Work item: Extract the complete data exactly as given.

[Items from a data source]
(* ===== verification/Bootstrap.v ===== *)
(** * The platform's calls to an agent's tunnel server (go/relay/bootstrap.go)

    The platform, written in Go, is the other end of the tunnel server of Tunnel.v:
    it connects, goes through the handshake of Auth.v, sends one frame of
    Protocol.v and, for a command, waits for one frame in return.  The theorems put
    the two ends together: the Go client is the Rust client byte for byte, and a
    call against the Rust server comes back with the answer to it, or with what the
    server forwarded first.

    [net], [io] and [encoding/binary] are the Go library: [read_full] is
    [io.ReadFull], which tells an end before the first byte from one in the middle;
    [conn.Write] writes everything or fails.  A reading half holds what arrives
    before the deadline, so a call that would wait is one that times out, if a
    deadline is set.  [encoding/json] is the interface [GoJson], with what it
    promises about the Rust ends' [serde_json] in [JsonInterop]. *)

From Stdlib Require Import Ascii String.
From S2P Require Import Prelude Text Stream Protocol Auth Tunnel.

(** ** Go's errors, reads and writes *)

Inductive go_error : Type :=
| EOF
| ErrUnexpectedEOF
| ErrDeadline
| NetError (e : io_error)
| NewError (msg : string)
(** [fmt.Errorf("<context>: %w", err)] *)
| Wrapped (context : string) (e : go_error).

Definition read_full (n : Z) : io source go_error (list byte) := λ s,
  if n <=? zlen (avail s)
  then (Done (take (Z.to_nat n) (avail s)), Source (drop (Z.to_nat n) (avail s)) (fin s))
  else match fin s with
       | Open => (Pending, Source [] Open)
       | Closed => (Fail (if bool_decide (avail s = []) then EOF else ErrUnexpectedEOF), Source [] Closed)
       | Broken e => (Fail (NetError e), Source [] (Broken e))
       end.

Definition conn_write (bs : list byte) : io sink go_error unit := io_map_err NetError (write_all bs).

(** [SetDeadline], [SetReadDeadline]: an operation that would wait fails. *)
Definition deadline {S A} (m : io S go_error A) : io S go_error A := λ s,
  match m s with
  | (Pending, s') => (Fail ErrDeadline, s')
  | r => r
  end.

Definition wrap {S A} (context : string) (m : io S go_error A) : io S go_error A :=
  io_map_err (Wrapped context) m.

(** ** Frames *)

Definition FrameCommandRequest : Z := 0x02.
Definition FrameCommandResponse : Z := 0x03.
Definition FrameWebRtcBootstrap : Z := 0x20.
Definition FrameWebRtcTeardown : Z := 0x21.

Definition writeByte (b : Z) : io sink go_error unit := conn_write (be_bytes 1 b).

Definition readByte : io source go_error Z := b ← read_full 1; mret (be_value b).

Solution:
(* ===== verification/Bootstrap.v ===== *)
(** * The platform's calls to an agent's tunnel server (go/relay/bootstrap.go)

    The platform, written in Go, is the other end of the tunnel server of Tunnel.v:
    it connects, goes through the handshake of Auth.v, sends one frame of
    Protocol.v and, for a command, waits for one frame in return.  The theorems put
    the two ends together: the Go client is the Rust client byte for byte, and a
    call against the Rust server comes back with the answer to it, or with what the
    server forwarded first.

    [net], [io] and [encoding/binary] are the Go library: [read_full] is
    [io.ReadFull], which tells an end before the first byte from one in the middle;
    [conn.Write] writes everything or fails.  A reading half holds what arrives
    before the deadline, so a call that would wait is one that times out, if a
    deadline is set.  [encoding/json] is the interface [GoJson], with what it
    promises about the Rust ends' [serde_json] in [JsonInterop]. *)

From Stdlib Require Import Ascii String.
From S2P Require Import Prelude Text Stream Protocol Auth Tunnel.

(** ** Go's errors, reads and writes *)

Inductive go_error : Type :=
| EOF
| ErrUnexpectedEOF
| ErrDeadline
| NetError (e : io_error)
| NewError (msg : string)
(** [fmt.Errorf("<context>: %w", err)] *)
| Wrapped (context : string) (e : go_error).

Definition read_full (n : Z) : io source go_error (list byte) := λ s,
  if n <=? zlen (avail s)
  then (Done (take (Z.to_nat n) (avail s)), Source (drop (Z.to_nat n) (avail s)) (fin s))
  else match fin s with
       | Open => (Pending, Source [] Open)
       | Closed => (Fail (if bool_decide (avail s = []) then EOF else ErrUnexpectedEOF), Source [] Closed)
       | Broken e => (Fail (NetError e), Source [] (Broken e))
       end.

Definition conn_write (bs : list byte) : io sink go_error unit := io_map_err NetError (write_all bs).

(** [SetDeadline], [SetReadDeadline]: an operation that would wait fails. *)
Definition deadline {S A} (m : io S go_error A) : io S go_error A := λ s,
  match m s with
  | (Pending, s') => (Fail ErrDeadline, s')
  | r => r
  end.

Definition wrap {S A} (context : string) (m : io S go_error A) : io S go_error A :=
  io_map_err (Wrapped context) m.

(** ** Frames *)

Definition FrameCommandRequest : Z := 0x02.
Definition FrameCommandResponse : Z := 0x03.
Definition FrameWebRtcBootstrap : Z := 0x20.
Definition FrameWebRtcTeardown : Z := 0x21.

Definition writeByte (b : Z) : io sink go_error unit := conn_write (be_bytes 1 b).

Definition readByte : io source go_error Z := b ← read_full 1; mret (be_value b).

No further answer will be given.